A bit of a food fight broke out at the 2006 Economic Forecast put on by the Greater Raleigh Chamber of Commerce on Wednesday.
John Silvia, chief economist for Wachovia, delivered a relatively upbeat assessment for 2006, predicting a strong local economy and a national economy that will be good but not as strong as 2005.
When he was told that an economist at the University of North Carolina was predicting a recession as soon as 2007, Silvia begged to differ.
“I just don’t see it,” Silvia said in remarks after the session ended. He cited a litany of statistics, ranging from housing starts to job growth. “That’s why I disagree about a recession.”
The recession question arose when Harvey Schmidt, who runs the Raleigh Chamber, read a portion of a Bloomberg News article citing comments from James Smith of UNC. Smith has been critical of the Federal Reserve in pushing up interest rates.
Smith, who teaches finance, cited an “inverted yield curve” which occurs when the yield on two-year Treasury notes exceeded those of 10-year notes. That happened last week, and it was the first time such a “curve” had occurred since December 2000 — just as the last recession hit.
“When the curve inverts, run for the exits,” Smith told Bloomberg. “It will stay that way until the (Federal Reserve) realizes it caused a recession in 2007. Investors should start planning for a recession.”
Silvia, a well-known national commentator on economic issues, said he would not rely on one such factor in predicting a recession. And the Bloomberg story noted that no other economist it surveyed expected a recession. Bloomberg also pointed out that Federal Reserve Chairman Alan Greenspan said recently that the yield curve has “lost its capability” in recent years of being an indicator of when a recession might occur.
“If we have a recession,” Silvia told the Raleigh crowd, “don’t invite me back.”
Bullish on Raleigh
When talking about the Raleigh area economy, Silvia is upbeat.

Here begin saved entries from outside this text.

(* ===== verification/SemProps.v ===== *)
(** The properties of semaphore sets: semop(2) is all or nothing and wakes the waiters, what
    its operations mean, with the one that wraps, and what [SetVal] does. *)
From S2P Require Import Prelude BTree Auth IdentityThm UserNsProps Perms Semaphore.
#[local] Open Scope Z_scope.

(** * What a list of operations means *)

(** The sum of the operations on semaphore [i]. *)
Fixpoint delta (ops : list Sembuf) (i : nat) : Z :=
  match ops with
  | [] => 0
  | op :: ops => (if decide (Z.to_nat (SemNum op) = i) then SemOp op else 0) + delta ops i
  end.

(** The value of semaphore [i] after the operations. *)
Definition after (vals : list Z) (ops : list Sembuf) (i : nat) : Z := default 0 (vals !! i) + delta ops i.

(** Whether an operation can be done on a semaphore with value [v]. *)
Definition doable (v : Z) (op : Sembuf) : Prop :=
  if decide (SemOp op = 0) then v = 0
  else if decide (SemOp op < 0) then - SemOp op <= v
  else v + SemOp op <= VALUE_MAX.

#[global] Instance doable_dec v op : Decision (doable v op).
Proof. unfold doable. repeat case_decide; apply _. Defined.

(** Each operation can be done after those before it. *)
Definition all_doable (vals : list Z) (ops : list Sembuf) : Prop :=
  forall k op, ops !! k = Some op -> doable (after vals (take k ops) (Z.to_nat (SemNum op))) op.

(** Operation [k] is the first that cannot. *)
Definition stuck (vals : list Z) (ops : list Sembuf) (k : nat) (op : Sembuf) : Prop :=
  ops !! k = Some op /\ ~ doable (after vals (take k ops) (Z.to_nat (SemNum op))) op /\ all_doable vals (take k ops).

(** An operation on a set of [n] semaphores, with the numbers a [Sembuf] can hold. *)
Definition op_ok (n : nat) (op : Sembuf) : Prop :=
  0 <= SemNum op < Z.of_nat n /\ -32768 <= SemOp op <= 32767.

Definition in_range (v : Z) : Prop := 0 <= v <= VALUE_MAX.

Definition is_i16 (v : Z) : Prop := -32768 <= v <= 32767.

(** ** The operation -32768

    The code works with [i16], in which -32768 is its own negation: both tests of its size
    pass, and adding it wraps.  What the code lets through is [doable] but for this
    operation, and for sizes above the maximum where a value already is out of range. *)
Definition passes (v : Z) (op : Sembuf) : Prop :=
  if decide (SemOp op = 0) then v = 0
  else if decide (SemOp op = -32768) then True
  else if decide (SemOp op < 0) then - SemOp op <= v /\ - SemOp op <= VALUE_MAX
  else v + SemOp op <= VALUE_MAX.

(** The value that the code has for semaphore [i] after the operations. *)
Definition i16_after (vals : list Z) (ops : list Sembuf) (i : nat) : Z := to_i16 (after vals ops i).

Definition all_pass (vals : list Z) (ops : list Sembuf) : Prop :=
  forall k op, ops !! k = Some op -> passes (i16_after vals (take k ops) (Z.to_nat (SemNum op))) op.

(** Operation [k] is the first that the code does not let through. *)
Definition refused (vals : list Z) (ops : list Sembuf) (k : nat) (op : Sembuf) : Prop :=
  ops !! k = Some op /\ ~ passes (i16_after vals (take k ops) (Z.to_nat (SemNum op))) op /\ all_pass vals (take k ops).

Definition nowait (op : Sembuf) : bool := negb (Z.land (SemFlag op) IPC_NOWAIT =? 0).
Definition wait_mask (op : Sembuf) : Z := if SemOp op =? 0 then EVENT_READ else READABLE_EVENT.

(** What a call does whose first operation that does not pass is [op]. *)
Definition stuck_result (s : SetInternal) (uid e : Z) (op : Sembuf) : SetInternal * Result (Z * Z) :=
  if (0 <? SemOp op) || (SemOp op <? - VALUE_MAX) then (s, Err (SysError ERANGE))
  else if nowait op then (s, Err (SysError EWOULDBLOCK))
  else (add_waiter s (Z.to_nat (SemNum op)) uid (SemOp op) e (wait_mask op), Ok (uid, SemNum op)).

“For this regional economy, yes,” he said when asked if he was bullish about 2006.
“The economic base fits where the growth is occurring — health care, education, government, professional and business services. There is no downside to state government.”
In a question and answer session, Silvia praised Raleigh for its balanced employment as a reason for continued growth.
“RBC Centura coming here is real good,” he said, noting the recent decision by the bank to build a new headquarters downtown.
“You don’t want to be a one-trick pony,” Silvia said, cautioning against too much reliance on state government or as being a university town. “You really need a diversified economic base.”
Silvia cited the percentages of workers in certain fields, such as government (19.2 percent), professional and business services (15.7 percent), trade (16.3 percent) and education and healthcare (9.2 percent) that reflected the balance a metropolitan area needs for consistent growth.
Silvia cited “tremendous in-migration” of new residents as a reason why the capital city’s economy has produced what he called “a rich community” with a per capita income above $30,000 and exceeding the national average.
“You’ve been up every year for the last seven years in housing prices,” Silvia added. “There is a lot less of a housing bubble here that in other areas because of the in-migration.”
In looking at the national economy, Silvia described the 16 consecutive quarters of at least some growth in the GDP as reaching the “trend expansion” phase following the 2001 recession.
“The economy continues to expand,” he said. “The drop in jobless claims is a key indicator.”
The number of people seeking jobs spiked following the summer’s hurricanes. However, the trend fell off sharply in the fall as more people found work and the economy absorbed the hit from the storms.
Silvia forecast that GDP growth would drop below 3 percent in the first quarter of 2006 but increase above 3 percent by the end of the year.
He also expects prices to remain under control. “I don’t see a push in inflation,” Silvia said. The Federal Reserve, he added, “is not panicked by inflation.”
If there is one possible drag on the economy, it could be consumers.
“One component of the U.S. economy will slow down in the year ahead — consumer spending,” Silvia said. But he also noted that “Consumers are wealthier today than at the height of the dot com boom.”
The Fed View
Raymond Owens, a vice president and senior economist with the Federal Reserve Bank of Richmond, predicted that there would be “some moderation” of the gross domestic product in 2006. But he added that GDP growth “will still be very good in the 3 Â¼ to 3 Â½ percent neighborhood.”
Owens added there would be strong business growth and continuing increases in new jobs. He said housing starts may slow, which would affect job growth, but “other sectors of the economy will pick up the pace.”